In the listing below, find the line containing "split; [done|]. rewrite" and the line containing "Lemma plays_path i". Repeat exactly those two lines and every line between them, nothing more.

Dataset content: Begin

Lemma set_callbacks_eq i r u p w q cb arg so eo :
  w_reqs w !! i = Some r -> r_htp r = Some h -> w_htps w !! h = Some host ->
  r_conn r = true -> r_uri r = Some u -> uri_path u = Some p ->
  select_callback host r p = Some (cb, arg, None, so, eo) ->
  exists w', htp__request_set_callbacks_ i (q, w) = (0, (q, w')) /\
    w_conn w' = w_conn w /\ apart i w w' /\
    w_reqs w' !! i = Some (r <| r_uri := Some (u <| uri_path := Some (set_matches so eo p) |>) |>
                             <| r_cb := cb |> <| r_cbarg := arg |>).
Proof.
  intros Hr Hh Hst Hc Hu Hp Hs. unfold htp__request_set_callbacks_.
  erewrite with_req_eq by exact Hr. rewrite run_getw. cbn [snd].
  rewrite Hh. cbn [mbind option_bind]. rewrite Hst, Hc. cbn [negb].
  rewrite Hu. cbn [mbind option_bind]. rewrite Hp, Hs. unfold upd_uri.
  erewrite run_upd_req by exact Hr. erewrite run_upd_req by (cbn; apply lookup_insert_eq).
  eexists. split; [reflexivity|]. split; [done|]. split; [apart|].
  cbn. rewrite lookup_insert_eq. cbn. by rewrite Hu.
Qed.

(** [htp__require_uri_] for a request without a URI, or with a cleared one. *)
Lemma require_uri_eq i r w q :
  building i r w -> r_uri r = None \/ r_uri r = Some new_uri ->
  exists w', htp__require_uri_ mem (q, w) = (0, (q, w')) /\
    building i (r <| r_uri := Some new_uri |>) w'.
Proof.
  intros Hw Hu. unfold htp__require_uri_, htp__require_uri__.
  rewrite run_getw. cbn [snd]. rewrite (b_cur _ _ _ Hw).
  erewrite with_req_eq by apply Hw. destruct Hu as [Hu|Hu]; rewrite Hu; cycle 1.
  { exists w. split; [done|]. rewrite <- Hu. by destruct r. }
  rewrite run_allocs, !Hmem.
  cbn [htp__uri_new_ negb htp__authority_new_].
  erewrite run_upd_req by (cbn; apply Hw). eexists. split; [reflexivity|].
  eapply building_upd; [exact Hw|done|apart|cbn; apply lookup_insert_eq|..]; try apply Hw; done.
Qed.

Lemma plays_path i d q r pth cb arg so eo :
  r_uri r = None \/ r_uri r = Some new_uri -> the_path d = Some pth ->
  select_callback host r pth = Some (cb, arg, None, so, eo) ->
  plays i [(h_path, d, q)] r (fun r' => r' =
    r <| r_uri := Some (new_uri <| uri_path := Some (set_matches so eo pth) |>
                                <| uri_scheme := scheme q |>) |>
      <| r_method := method q |> <| r_cb := cb |> <| r_cbarg := arg |>).
Proof.
  intros Hu Hp Hcb. eapply plays_hook; [reflexivity|]. intros w Hw.
  unfold htp__request_parse_path_.
  destruct (require_uri_eq i r w q Hw Hu) as (w1 & E1 & Hw1).
  erewrite bind_eq by exact E1. change (0 =? -1) with false. cbn iota. rewrite run_allocs.
  rewrite (path_new_ext _ (fun _ => true)) by (intros; apply Hmem).
  unfold the_path in Hp. rewrite Hp, run_gets. cbn [fst snd].
  erewrite with_cur_eq; [|cbn; apply Hw1|cbn; apply Hw1].
  unfold upd_uri. erewrite run_upd_req by (cbn; apply Hw1). cbn [fst snd].
  erewrite run_upd_req by (cbn; apply lookup_insert_eq). cbn [fst snd].
  match goal with |- context [bind (htp__request_set_callbacks_ i) _ (q, ?x)] => set (wx := x) end.
  eassert (w_reqs wx !! i = Some _) as Hrx by (cbn; apply lookup_insert_eq).
  edestruct (set_callbacks_eq i _
    (new_uri <| uri_path := Some pth |> <| uri_scheme := scheme q |>) pth wx q cb arg so eo Hrx) as (w2 & E2 & Hc2 & Hh2 & Hr2);
    [apply Hw|apply Hw1|apply Hw|reflexivity|reflexivity|exact Hcb|].
  erewrite bind_eq by exact E2.
  match type of Hr2 with _ = Some ?x => set (r2 := x) in Hr2 end.
  assert (building i r2 w2) as Hw2.
  { eapply building_upd; [exact Hw1|by rewrite Hc2|etransitivity; [|exact Hh2]; apart|exact Hr2|..];
      try apply Hw; done. }
  destruct (status_hook_ok i r2 w2 evhtp_hook_on_path d_path q Hw2) as (w3 & E3 & Hw3 & _).
  exists w3, r2. split; [exact E3|]. split; [exact Hw3|]. reflexivity.
Qed.

(** The query of the request line. *)
Lemma plays_args i d q r u :
  r_uri r = Some u ->
  (forall k, fst (htp__uri_set_query_ (kv_mem mem k) u d (parser_flags host)) = 0) ->
  plays i [(h_args, d, q)] r (fun r' => exists k u', r' = r <| r_uri := Some u' |> /\
    htp__uri_set_query_ (kv_mem mem k) u d (parser_flags host) = (0, u')).
Proof.
  intros Hu Hq. eapply plays_hook; [reflexivity|]. intros w Hw.
  unfold htp__request_parse_args_. rewrite run_getw. cbn [snd].
  erewrite with_cur_eq; [|apply Hw|apply Hw]. unfold is_client.
  destruct (b_serving _ _ _ Hw) as []. rewrite sv_type0.
  change (bool_decide (evhtp_type_server = evhtp_type_client)) with false. cbn iota.
  unfold with_uri. rewrite Hu, run_getw, run_allocs. cbn [fst snd]. rewrite sv_chtp0.
  cbn [mbind option_bind]. rewrite sv_htp0. specialize (Hq (w_allocs w)).
  destruct (htp__uri_set_query_ _ _ _ _) as [v u'] eqn:E. cbn in Hq. subst v.
  unfold upd_uri. erewrite run_upd_req by (cbn; apply Hw).
  change (0 =? -1) with false. cbn iota. eexists _, _. split; [reflexivity|]. split.
  - eapply building_upd; [exact Hw|done|apart|cbn; apply lookup_insert_eq|..]; try apply Hw; done.
  - exists (w_allocs w), u'. split; [|done]. by rewrite Hu.
Qed.

(** ** The body, and the ends *)

Lemma plays_body i d q r b :
  buffer_in r = Some b ->
  plays i [(h_body, d, q)] r (fun r' => r' = r <| buffer_in := Some (b ++ d) |>).
Proof.
  intros Hb. eapply plays_hook; [reflexivity|]. intros w Hw.
  destruct (b_serving _ _ _ Hw) as [].
  unfold htp__request_parse_body_. rewrite run_getw. cbn [snd]. rewrite sv_max0, sv_scratch0.
  change ((0 <? 0) && _) with false. cbn iota. rewrite run_upd_conn. cbn [fst snd].
  rewrite (b_cur _ _ _ Hw). unfold htp__hook_body_.
  erewrite bind_eq by (eapply hook_run_none; [apply Hw|exact (unhooked_none i r w _ Hw)]).
  erewrite bind_eq by (eapply set_cr_status_eq; [apply Hw|apply Hw]).
  cbn [fst snd]. change (EVHTP_RES_OK =? EVHTP_RES_PAUSE) with false.
  change (negb (EVHTP_RES_OK =? EVHTP_RES_OK)) with false. cbn iota.
  rewrite run_assoc, run_getw. cbn [snd].
  set (r1 := r <| r_status := EVHTP_RES_OK |>).
  match goal with |- context [default [] (scratch_buf ?c)] =>
    change (default [] (scratch_buf c)) with d end.
  assert (forall w', c_hooks (w_conn w') = c_hooks (w_conn w) ->
    c_type (w_conn w') = c_type (w_conn w) -> c_flags (w_conn w') = c_flags (w_conn w) ->
    c_htp (w_conn w') = c_htp (w_conn w) -> c_request (w_conn w') = c_request (w_conn w) ->
    scratch_buf (w_conn w') = Some [] -> c_max_body_size (w_conn w') = 0 ->
    (exists m, w_conn w' = (w_conn w) <| scratch_buf := Some [] |> <| c_body_bytes_read := m |>) ->
    apart i w w' -> w_reqs w' !! i = Some (r <| buffer_in := Some (b ++ d) |>) ->
    building i (r <| buffer_in := Some (b ++ d) |>) w') as Hbuild.
  { intros w' H1 H2 H3 H4 H5 H6 H7 [m Hm] Ha Hr. pose proof (ap_htps _ _ _ Ha) as Hh.
    destruct Hw, b_bufs0.
    split; try done; try congruence; [split; try done; congruence|by etransitivity|].
    destruct b_from0 as (n & out & E & Ho). exists m, out. split; [|done].
    rewrite Hm. rewrite E in sv_scratch0 |- *. destruct (w_conn w0). cbn in *. by subst. }
  destruct d as [|x d].
  - rewrite run_ret, run_upd_conn. eexists _, _. split; [reflexivity|]. split; [|reflexivity].
    apply Hbuild; try reflexivity; try done; [eexists; reflexivity|apart|].
    cbn. rewrite lookup_insert_eq. f_equal. unfold r1. destruct Hw. rewrite app_nil_r.
    rewrite <- Hb, <- b_status0. by destruct r.
  - erewrite bind_eq.
    2:{ erewrite with_cur_eq; [|cbn; apply Hw|cbn; apply lookup_insert_eq].
        change (buffer_in r1) with (buffer_in r). rewrite Hb.
        erewrite run_upd_req by (cbn; apply lookup_insert_eq). rewrite run_upd_conn. reflexivity. }
    rewrite run_upd_conn. eexists _, _. split; [reflexivity|]. split; [|reflexivity].
    apply Hbuild; try reflexivity; try done; [eexists; reflexivity|apart|].
    cbn. rewrite lookup_insert_eq. f_equal. unfold r1. destruct Hw.
    rewrite <- b_status0. by destruct r.
Qed.

(** What the end of the head says about keeping the connection and about a
    body to come. *)
Definition head_flags (p : htparser) (f : Z) : Z :=
  let f := if htparser_should_keep_alive (Some p) then flag_on f EVHTP_REQ_FLAG_KEEPALIVE else f in
  if htparser_is_chunked (Some p) || htparser_has_content_length (Some p) then f
  else flag_on f EVHTP_REQ_FLAG_END_STREAM.

Lemma plays_hdrs_complete i d q r :
  body q <> B_IDENTITY ->
  (no_continue -> has (htp_flags host) EVHTP_FLAG_ENABLE_100_CONT = true ->
   evhtp_header_find_n (headers_in r) (Some (bytes "Expect")) 6 = None) ->
  plays i [(on_hdrs_complete, d, q)] r (fun r' => r' =
    r <| r_flags := head_flags q (r_flags r) |>
      <| r_proto := htp__protocol_ (major q) (minor q) |>).
Proof.
  intros Hid Hexp. eapply plays_hook; [reflexivity|]. intros w Hw.
  unfold htp__request_parse_headers_. erewrite with_cur_eq; [|apply Hw|apply Hw].
  rewrite run_gets. cbn [fst].
  set (f1 := if htparser_should_keep_alive (Some q)
             then flag_on (r_flags r) EVHTP_REQ_FLAG_KEEPALIVE else r_flags r).
  set (r1 := r <| r_flags := f1 |>).
  assert (exists w1, when (htparser_should_keep_alive (Some q))
    (upd_req i (fun r => r <| r_flags := flag_on (r_flags r) EVHTP_REQ_FLAG_KEEPALIVE |>)) (q, w) =
    (tt, (q, w1)) /\ building i r1 w1) as (w1 & E1 & Hw1).
  { unfold when, r1, f1. destruct (htparser_should_keep_alive _).
    - eexists. split; [reflexivity|].
      eapply building_upd; [exact Hw|done|apart|cbn; rewrite lookup_alter_eq, (b_req _ _ _ Hw); reflexivity|..];
        try apply Hw; done.
    - exists w. split; [done|]. by destruct r. }
  erewrite bind_eq by exact E1. erewrite with_req_eq by apply Hw1.
  rewrite run_getw. cbn [snd]. unfold is_client at 1.
  pose proof (sv_type _ (b_serving _ _ _ Hw1)) as Hty. rewrite Hty.
  change (bool_decide (evhtp_type_server = evhtp_type_client)) with false. cbn [andb].
  change (htparser_is_identity_response (Some q)) with (bool_decide (body q = B_IDENTITY)).
  rewrite (bool_decide_eq_false_2 (body q = B_IDENTITY)) by done. rewrite orb_false_r.
  set (r2 := r <| r_flags := head_flags q (r_flags r) |>).
  match goal with |- context [bind (if ?b then _ else _) _ _] =>
    assert (exists w2, (if b then ret tt else upd_req i (fun r => r <| r_flags :=
        flag_on (r_flags r) EVHTP_REQ_FLAG_END_STREAM |>)) (q, w1) = (tt, (q, w2)) /\
      building i r2 w2) as (w2 & E2 & Hw2) end.
  { unfold r2, head_flags. fold f1. cbv zeta. destruct (_ || _).
    - by exists w1.
    - eexists. split; [reflexivity|].
      eapply building_upd; [exact Hw1|done|apart|cbn; rewrite lookup_alter_eq, (b_req _ _ _ Hw1); reflexivity|..];
        (apply Hw || done). }
  erewrite bind_eq by exact E2. erewrite with_cur_eq; [|apply Hw2|apply Hw2].
  erewrite run_upd_req by apply Hw2. cbn [fst snd].
  change (htparser_get_major (Some q)) with (major q).
  change (htparser_get_minor (Some q)) with (minor q).
  set (r3 := r2 <| r_proto := htp__protocol_ (major q) (minor q) |>).
  set (w3 := w2 <| w_reqs := _ |>).
  assert (building i r3 w3) as Hw3.
  { eapply building_upd; [exact Hw2|done|apart|cbn; apply lookup_insert_eq|..]; try apply Hw2; done. }
  unfold htp__hook_headers_.
  erewrite bind_eq by (eapply hook_run_none; [apply Hw3|exact (unhooked_none i r3 w3 _ Hw3)]).
  erewrite bind_eq by (eapply set_cr_status_eq; [apply Hw3|apply Hw3]).
  cbn [fst snd]. change (EVHTP_RES_OK =? EVHTP_RES_PAUSE) with false.
  change (EVHTP_RES_OK =? EVHTP_RES_OK) with true. cbn iota. rewrite run_ret. cbn [negb].
  set (w4 := w3 <| w_reqs := _ |>).
  assert (building i r3 w4) as Hw4.
  { eapply (building_upd i r3 w3 r3); try apply Hw3; try done; [apart|].
    transitivity (Some (r3 <| r_status := EVHTP_RES_OK |>)); [apply lookup_insert_eq|].
    rewrite <- (b_status _ _ _ Hw3). done. }
  clearbody w4. rewrite !run_getw. cbn [snd]. destruct (b_serving _ _ _ Hw4) as [].
  rewrite sv_type0. change (negb (bool_decide (evhtp_type_server = evhtp_type_server))) with false.
  cbn iota. rewrite sv_chtp0. cbn [mbind option_bind]. rewrite sv_htp0.
  destruct (has (htp_flags host) _) eqn:E100; cbn [negb]; [|by exists w4, r3].
  erewrite with_req_eq by apply Hw4. change (headers_in r3) with (headers_in r).
  destruct (evhtp_header_find_n _ _ _) as [v|]; [|by exists w4, r3].
  rewrite run_gets, run_upd_conn. eexists _, r3. split; [reflexivity|]. split; [|done].
  destruct Hw4 as [_ Ha Hfr ? ? ? ? ? ? ?]. split; try done.
  - etransitivity; [exact Ha|apart].
  - destruct Hfr as (n & out & E & Ho). eexists n, (out ++ _). split.
    + cbn. rewrite E. unfold moved. cbn. rewrite <- app_assoc. reflexivity.
    + intros Hnc. by specialize (Hexp Hnc eq_refl).
Qed.

(** A complete message is handed to the callback. *)
Lemma complete_replays d q r i w w' :
  building i r w -> htp__should_parse_query_body_ q r = false -> r_cb r <> 0 ->
  app_cb app i (r_cb r) (r_cbarg r) (q, w) = (tt, (q, w')) ->
  has (c_flags (w_conn w')) EVHTP_CONN_FLAG_PAUSED = false ->
  replays psets [(on_msg_complete, d, q)] w w'.
Proof.
  intros Hw Hq Hcb E Hp.
  exists w'. split; [|done]. unfold HOOK. cbn [request_psets]. unfold htp__request_parse_fini_.
  rewrite run_getw, run_gets. cbn [fst snd]. rewrite (sv_running _ (b_serving _ _ _ Hw)).
  rewrite run_getw. cbn [snd]. rewrite (b_cur _ _ _ Hw). cbn [mbind option_bind].
  rewrite (b_req _ _ _ Hw). cbn [mbind option_bind]. rewrite Hq, run_ret.
  change (negb (0 =? 0)) with false. cbn iota.
  destruct (Z.eqb_spec (r_cb r) 0) as [|_]; [done|]. cbn [negb].
  erewrite bind_eq by exact E. rewrite run_getw. cbn [snd]. by rewrite Hp.
Qed.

Dataset content: End

- Solution below -
  { exists w. split; [done|]. rewrite <- Hu. by destruct r. }
  rewrite run_allocs, !Hmem.
  cbn [htp__uri_new_ negb htp__authority_new_].
  erewrite run_upd_req by (cbn; apply Hw). eexists. split; [reflexivity|].
  eapply building_upd; [exact Hw|done|apart|cbn; apply lookup_insert_eq|..]; try apply Hw; done.
Qed.

Lemma plays_path i d q r pth cb arg so eo :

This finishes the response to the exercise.